==== RECORDS SHOWN
(* ===== verification/SaveFile.v ===== *)
(** The header of a saved domain (tools/libxl/xl_cmdimpl.c).

    Before the image itself the sender writes a header with the domain's
    configuration ([save_domain_core_writeconfig]); the receiver reads it at
    the start of [create_domain].  Models both, with [libxl_read_exactly]
    (tools/libxl/libxl_utils.c) under them: a descriptor is the list of answers
    of [read] to come.  Memory that was not initialised is a parameter. *)

From Stdlib Require Import String.
From S2P Require Import Prelude IO Handshake.

Module SaveFile.
Import IO Handshake.

(** ** Reading exactly *)

Definition errno_val (e : errno) : Z := match e with EINTR => 4 | EAGAIN => 11 | EIO => 5 end.
Definition EPROTO : Z := 71.

(** [libxl_read_exactly]: the result, the buffer, and what the descriptor
    answers next. *)
Fixpoint libxl_read_exactly (script : list rd_result) (buf : list Z) (off sz : nat) : option (Z * list Z * list rd_result) :=
  match sz with
  | O => Some (0, buf, script)
  | S _ =>
      match script with
      | [] => None
      | RErr EINTR :: script => libxl_read_exactly script buf off sz
      | RErr e :: script => Some (errno_val e, buf, script)
      | REof :: script | RData [] :: script => Some (EPROTO, buf, script)
      | RData bs :: script =>
          if decide (sz <= length bs)%nat
          then Some (0, write_at buf off (take sz bs), if decide (drop sz bs = []) then script else RData (drop sz bs) :: script)
          else libxl_read_exactly script (write_at buf off bs) (off + length bs) (sz - length bs)
      end
  end.

(** The bytes that arrive. *)
Fixpoint arriving (script : list rd_result) : list Z :=
  match script with
  | [] | REof :: _ | RData [] :: _ => []
  | RErr EINTR :: script => arriving script
  | RErr _ :: _ => []
  | RData bs :: script => bs ++ arriving script
  end.

(** ** The header *)

Definition savefileheader_magic : list Z := chars "Xen saved domain, xl format"%string ++ [10; 32; 0; 32; 13].
Definition SAVEFILE_BYTEORDER_VALUE : Z := 0x01020304.
Definition ERROR_INVAL : Z := -6.

(** [struct save_file_header]. *)
Record save_file_header := Hdr {
  magic : list Z; byteorder : Z; mandatory_flags : Z; optional_flags : Z; optional_data_len : Z
}.

Definition header_bytes (h : save_file_header) : list Z :=
  magic h ++ le_bytes 4 (byteorder h) ++ le_bytes 4 (mandatory_flags h) ++ le_bytes 4 (optional_flags h) ++
  le_bytes 4 (optional_data_len h).

Definition header_of (bs : list Z) : save_file_header :=
  Hdr (take 32 bs) (le_val (take 4 (drop 32 bs))) (le_val (take 4 (drop 36 bs))) (le_val (take 4 (drop 40 bs)))
      (le_val (take 4 (drop 44 bs))).

Definition sizeof_hdr : nat := 48.

(** [ADD_OPTDATA]: the optional data and its length. *)
Definition ADD_OPTDATA (data : list Z) (x : list Z * Z) : list Z * Z :=
  if truthy (Z.of_nat (length data)) then (x.1 ++ data, u32 (x.2 + Z.of_nat (length data))) else x.

(** [save_domain_core_writeconfig]: the two writes. *)
Definition save_domain_core_writeconfig (config_data : list Z) : list (list Z) :=
  let '(optdata, len) := ADD_OPTDATA config_data (ADD_OPTDATA (le_bytes 4 (Z.of_nat (length config_data))) ([], 0)) in
  [header_bytes (Hdr savefileheader_magic SAVEFILE_BYTEORDER_VALUE 0 0 len); optdata].

(** What reading the header comes to: a configuration, if there is one; a
    result that [create_domain] returns; or the end of the program. *)
Inductive header_result :=
| HOk (config : option (list Z)) (script : list rd_result)
| HReturn (rc : Z)
| HExit (code : Z).

Section Load.
(** The header on the stack and a block of [n] bytes before they are written. *)
Context (hdr_junk : list Z) (block : nat -> list Z).

(** The configuration in the optional data. *)
Definition optdata_config (len : Z) (optdata : list Z) (script : list rd_result) : header_result :=
  if len =? 0 then HOk None script
  else if len <? 4 then HReturn ERROR_INVAL
  else
    let config_len := s32 (le_val (take 4 optdata)) in
    if len - 4 <? config_len then HReturn ERROR_INVAL
    else if config_len <? 0 then HExit 3
    else HOk (Some (take (Z.to_nat config_len) (drop 4 optdata))) script.

(** [create_domain], the part under [if (restore_file)].  [CHK_ERRNO] takes
    only negative results for errors. *)
Definition load_header (script : list rd_result) : option header_result :=
  '(rc, bs, script) ← libxl_read_exactly script hdr_junk 0 sizeof_hdr;
  if rc <? 0 then Some (HExit 3)
  else
    let hdr := header_of bs in
    if decide (magic hdr <> savefileheader_magic) then Some (HReturn ERROR_INVAL)
    else if negb (byteorder hdr =? SAVEFILE_BYTEORDER_VALUE) then Some (HReturn ERROR_INVAL)
    else if truthy (mandatory_flags hdr .& not_w 32 0) then Some (HReturn ERROR_INVAL)
    else
      let len := optional_data_len hdr in
      if truthy len then
        '(rc, optdata, script) ← libxl_read_exactly script (block (Z.to_nat len)) 0 (Z.to_nat len);
        if rc <? 0 then Some (HExit 3) else Some (optdata_config len optdata script)
      else Some (optdata_config len [] script).

End Load.

(** ** Properties *)

Lemma read_exactly_length script : forall buf off sz rc buf' script',
  (off + sz <= length buf)%nat ->
  libxl_read_exactly script buf off sz = Some (rc, buf', script') -> length buf' = length buf.
Proof.
  induction script as [|r script IH]; intros buf off sz rc buf' script' Hl E; destruct sz as [|sz]; cbn [libxl_read_exactly] in E;
    try (by simplify_eq).
  destruct r as [[|b bs]| |[| |]]; try (by simplify_eq); [|by eapply IH].
  set (l := b :: bs) in *. case_decide as Hd.
  - injection E as <- <- <-. rewrite write_at_length; [done|]. cbn [length]. rewrite length_take. lia.
  - apply IH in E; rewrite write_at_length in *; unfold l in *; cbn [length] in *; lia.
Qed.

Lemma read_exactly_ok script : forall buf off sz,
  (off + sz <= length buf)%nat -> (sz <= length (arriving script))%nat ->
  exists script', libxl_read_exactly script buf off sz = Some (0, write_at buf off (take sz (arriving script)), script') /\
    arriving script' = drop sz (arriving script).
Proof.
  induction script as [|r script IH]; intros buf off sz Hl Ha; destruct sz as [|sz]; cbn [libxl_read_exactly];
    try (eexists; split; [by rewrite take_0, write_at_nil|by rewrite drop_0]); [cbn in Ha; lia|].
  destruct r as [[|b bs]| |[| |]]; cbn [arriving] in *; try (cbn in Ha; lia); [|by apply IH].
  set (l := b :: bs) in *. case_decide as Hd.
  - eexists. split; [by rewrite take_app_le|]. rewrite drop_app_le by lia.
    destruct (decide (drop (S sz) l = [])) as [->|Hn]; [done|]. destruct (drop (S sz) l) eqn:El; [done|]. cbn [arriving]. done.
  - rewrite length_app in Ha. destruct (IH (write_at buf off l) (off + length l)%nat (S sz - length l)%nat) as (s' & -> & Es);
      [rewrite write_at_length; lia|lia|].
    exists s'. rewrite Es, write_at_app by (rewrite length_take; lia). rewrite take_app_ge, drop_app_ge by lia. done.
Qed.

Lemma header_bytes_length h : length (magic h) = 32%nat -> length (header_bytes h) = sizeof_hdr.
Proof. intros H. unfold header_bytes. by rewrite !length_app, !le_bytes_length, H. Qed.

Definition word32 (z : Z) : Prop := 0 <= z < 2 ^ 32.

Lemma le_word z : word32 z -> le_val (le_bytes 4 z) = z.
Proof. intros H. rewrite le_val_bytes. by apply Z.mod_small. Qed.

Lemma header_of_bytes h :
  length (magic h) = 32%nat -> word32 (byteorder h) -> word32 (mandatory_flags h) -> word32 (optional_flags h) ->
  word32 (optional_data_len h) -> header_of (header_bytes h) = h.
Proof.
  intros Hm H1 H2 H3 H4. destruct h as [m b f o l]. cbn [magic byteorder mandatory_flags optional_flags optional_data_len] in *.
  unfold header_of, header_bytes. cbn [magic byteorder mandatory_flags optional_flags optional_data_len].
  assert (forall (a c : list Z) k, length a = k -> take k (a ++ c) = a) as Ht by (intros a c k <-; apply take_app_length).
  assert (forall (a c : list Z) k j, length a = k -> drop (k + j) (a ++ c) = drop j c) as Hd
    by (intros a c k j <-; rewrite drop_app_ge by lia; f_equal; lia).
  rewrite (Ht m) by done. rewrite (Hd m _ 32%nat 0%nat), (Hd m _ 32%nat 4%nat), (Hd m _ 32%nat 8%nat), (Hd m _ 32%nat 12%nat) by done.
  rewrite drop_0, (Ht (le_bytes 4 b)) by apply le_bytes_length.
  rewrite (Hd (le_bytes 4 b) _ 4%nat 0%nat), (Hd (le_bytes 4 b) _ 4%nat 4%nat), (Hd (le_bytes 4 b) _ 4%nat 8%nat) by apply le_bytes_length.
  rewrite drop_0, (Ht (le_bytes 4 f)) by apply le_bytes_length.
  rewrite (Hd (le_bytes 4 f) _ 4%nat 0%nat), (Hd (le_bytes 4 f) _ 4%nat 4%nat) by apply le_bytes_length.
  rewrite drop_0, (Ht (le_bytes 4 o)) by apply le_bytes_length.
  rewrite (Hd (le_bytes 4 o) _ 4%nat 0%nat), drop_0 by apply le_bytes_length.
  rewrite take_ge by (by rewrite le_bytes_length). by rewrite !le_word.
Qed.

(** The configuration of a domain arrives: whatever the cuts of the
    stream and the signals, and whatever the memory held before, the receiver
    gets exactly the configuration the sender wrote, and the image that
    follows it is untouched. *)
Theorem savefile_roundtrip hdr_junk block config script rest :
  length hdr_junk = sizeof_hdr -> (forall n, length (block n) = n) ->
  Z.of_nat (length config) < 2 ^ 31 - 4 ->
  arriving script = concat (save_domain_core_writeconfig config) ++ rest ->
  exists script', load_header hdr_junk block script = Some (HOk (Some config) script') /\ arriving script' = rest.
Proof.
  intros Hj Hb Hc Ha. set (n := Z.of_nat (length config)) in *.
  set (hdr := Hdr savefileheader_magic SAVEFILE_BYTEORDER_VALUE 0 0 (n + 4)).
  assert (save_domain_core_writeconfig config = [header_bytes hdr; le_bytes 4 n ++ config]) as Hw.
  { unfold save_domain_core_writeconfig, ADD_OPTDATA. rewrite le_bytes_length. change (truthy (Z.of_nat 4)) with true. change (u32 (([] : list Z, 0).2 + Z.of_nat 4)) with 4. cbn [fst snd app]. fold n. unfold truthy. destruct (Z.eqb_spec n 0) as [E0|E0]; cbn [negb].
    - unfold hdr. rewrite E0. destruct config; [by rewrite app_nil_r|unfold n in E0; cbn in E0; lia].
    - unfold hdr. rewrite u32_small by lia. by rewrite Z.add_comm. }
  rewrite Hw in Ha. cbn [concat] in Ha. rewrite app_nil_r, <- !app_assoc in Ha.
  assert (length (header_bytes hdr) = sizeof_hdr) as Hl by by apply header_bytes_length.
  unfold load_header.
  destruct (read_exactly_ok script hdr_junk 0 sizeof_hdr) as (s1 & -> & E1); [lia|rewrite Ha, length_app; lia|].
  cbn [mbind option_bind]. rewrite Ha, take_app_length' by done. rewrite write_at_all by (by rewrite Hj).
  rewrite Ha, drop_app_length' in E1 by done. cbn [Z.ltb Z.compare].
  rewrite (header_of_bytes hdr) by (done || (unfold word32, hdr; cbn; lia)). cbn [hdr magic byteorder mandatory_flags optional_data_len].
  rewrite decide_False by tauto. cbn [Z.eqb negb SAVEFILE_BYTEORDER_VALUE]. rewrite Z.land_0_l. cbn [truthy Z.eqb negb].
  unfold truthy. rewrite (proj2 (Z.eqb_neq (n + 4) 0)) by lia. cbn [negb].
  assert (length (le_bytes 4 n ++ config) = Z.to_nat (n + 4)) as Ho by (rewrite length_app, le_bytes_length; lia).
  destruct (read_exactly_ok s1 (block (Z.to_nat (n + 4))) 0 (Z.to_nat (n + 4))) as (s2 & -> & E2);
    [rewrite Hb; lia|rewrite E1, !length_app, le_bytes_length; lia|].
  cbn [mbind option_bind]. rewrite E1, (app_assoc (le_bytes 4 n)), take_app_length' by done.
  rewrite write_at_all by (by rewrite Hb). cbn [Z.ltb Z.compare].
  rewrite E1, app_assoc, drop_app_length' in E2 by done. exists s2. split; [|done].
  unfold optdata_config. rewrite (proj2 (Z.eqb_neq (n + 4) 0)), (proj2 (Z.ltb_ge (n + 4) 4)) by lia.
  rewrite take_app_length' by (by rewrite le_bytes_length). rewrite le_word by (unfold word32; lia).
  rewrite s32_small by lia. rewrite (proj2 (Z.ltb_ge (n + 4 - 4) n)), (proj2 (Z.ltb_ge n 0)) by lia.
  rewrite drop_app_length' by (by rewrite le_bytes_length). rewrite take_ge by lia. done.
Qed.

Lemma savefile_roundtrip_witness :
  exists script',
    load_header (replicate 48 7) (fun n => replicate n 9)
      [RErr EINTR; RData (take 50 (concat (save_domain_core_writeconfig [65; 66; 67]))); RErr EINTR;
       RData (drop 50 (concat (save_domain_core_writeconfig [65; 66; 67])) ++ [1; 2])] =
    Some (HOk (Some [65; 66; 67]) script') /\ arriving script' = [1; 2].
Proof.
  apply (savefile_roundtrip (replicate 48 7) (fun n => replicate n 9) [65; 66; 67] _ [1; 2]);
    [done|intros n; apply length_replicate|cbn; lia|vm_compute; reflexivity].
Defined.

(** The receiver never copies the configuration from outside the
    block of optional data, whatever the header says and however the reads
    fail: the configuration it accepts is the part of a block of
    [optional_data_len] bytes that follows its first four bytes, which hold
    its length. *)
Theorem savefile_config_in_block hdr_junk block script config script' :
  length hdr_junk = sizeof_hdr -> (forall n, length (block n) = n) ->
  load_header hdr_junk block script = Some (HOk (Some config) script') ->
  exists optdata, 4 + Z.of_nat (length config) <= Z.of_nat (length optdata) /\
    s32 (le_val (take 4 optdata)) = Z.of_nat (length config) /\
    take (length config) (drop 4 optdata) = config.
Proof.
  intros Hj Hb E. unfold load_header in E. apply bind_Some in E as ([[rc bs] s1] & E1 & E).
  destruct (rc <? 0); [done|]. destruct (decide (magic (header_of bs) <> savefileheader_magic)); [done|].
  destruct (negb (byteorder (header_of bs) =? SAVEFILE_BYTEORDER_VALUE)); [done|].
  destruct (truthy (mandatory_flags (header_of bs) .& not_w 32 0)); [done|].
  set (len := optional_data_len (header_of bs)) in *.
  destruct (truthy len) eqn:Hl.
  - apply bind_Some in E as ([[rc2 optdata] s2] & E2 & E). destruct (rc2 <? 0); [done|]. injection E as E.
    apply read_exactly_length in E2; [|rewrite Hb; lia]. rewrite Hb in E2.
    unfold optdata_config in E. destruct (len =? 0); [done|]. destruct (Z.ltb_spec len 4); [done|].
    set (cl := s32 (le_val (take 4 optdata))) in *.
    destruct (Z.ltb_spec (len - 4) cl); [done|]. destruct (Z.ltb_spec cl 0); [done|].
    injection E as <- <-. exists optdata.
    assert (length (take (Z.to_nat cl) (drop 4 optdata)) = Z.to_nat cl) as Hlen by (rewrite length_take, length_drop; lia).
    rewrite Hlen. split; [lia|]. split; [lia|done].
  - unfold optdata_config in E. unfold truthy in Hl. destruct (len =? 0); done.
Qed.

Lemma savefile_config_in_block_witness :
  exists optdata, 4 + 3 <= Z.of_nat (length optdata) /\ s32 (le_val (take 4 optdata)) = 3 /\
    take 3 (drop 4 optdata) = [65; 66; 67].
Proof.
  apply (savefile_config_in_block (replicate 48 7) (fun n => replicate n 9)
           [RData (concat (save_domain_core_writeconfig [65; 66; 67]))] [65; 66; 67] []);
    [done|intros n; apply length_replicate|vm_compute; reflexivity].
Defined.

End SaveFile.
========
* TRY IT: From the records above, retype only the lines starting at the line that contains "Definition savefileheader_magic : list" and ending at the line that contains "if truthy (Z.of_nat", both included.

* ANSWER SECTION:
Definition savefileheader_magic : list Z := chars "Xen saved domain, xl format"%string ++ [10; 32; 0; 32; 13].
Definition SAVEFILE_BYTEORDER_VALUE : Z := 0x01020304.
Definition ERROR_INVAL : Z := -6.

(** [struct save_file_header]. *)
Record save_file_header := Hdr {
  magic : list Z; byteorder : Z; mandatory_flags : Z; optional_flags : Z; optional_data_len : Z
}.

Definition header_bytes (h : save_file_header) : list Z :=
  magic h ++ le_bytes 4 (byteorder h) ++ le_bytes 4 (mandatory_flags h) ++ le_bytes 4 (optional_flags h) ++
  le_bytes 4 (optional_data_len h).

Definition header_of (bs : list Z) : save_file_header :=
  Hdr (take 32 bs) (le_val (take 4 (drop 32 bs))) (le_val (take 4 (drop 36 bs))) (le_val (take 4 (drop 40 bs)))
      (le_val (take 4 (drop 44 bs))).

Definition sizeof_hdr : nat := 48.

(** [ADD_OPTDATA]: the optional data and its length. *)
Definition ADD_OPTDATA (data : list Z) (x : list Z * Z) : list Z * Z :=
  if truthy (Z.of_nat (length data)) then (x.1 ++ data, u32 (x.2 + Z.of_nat (length data))) else x.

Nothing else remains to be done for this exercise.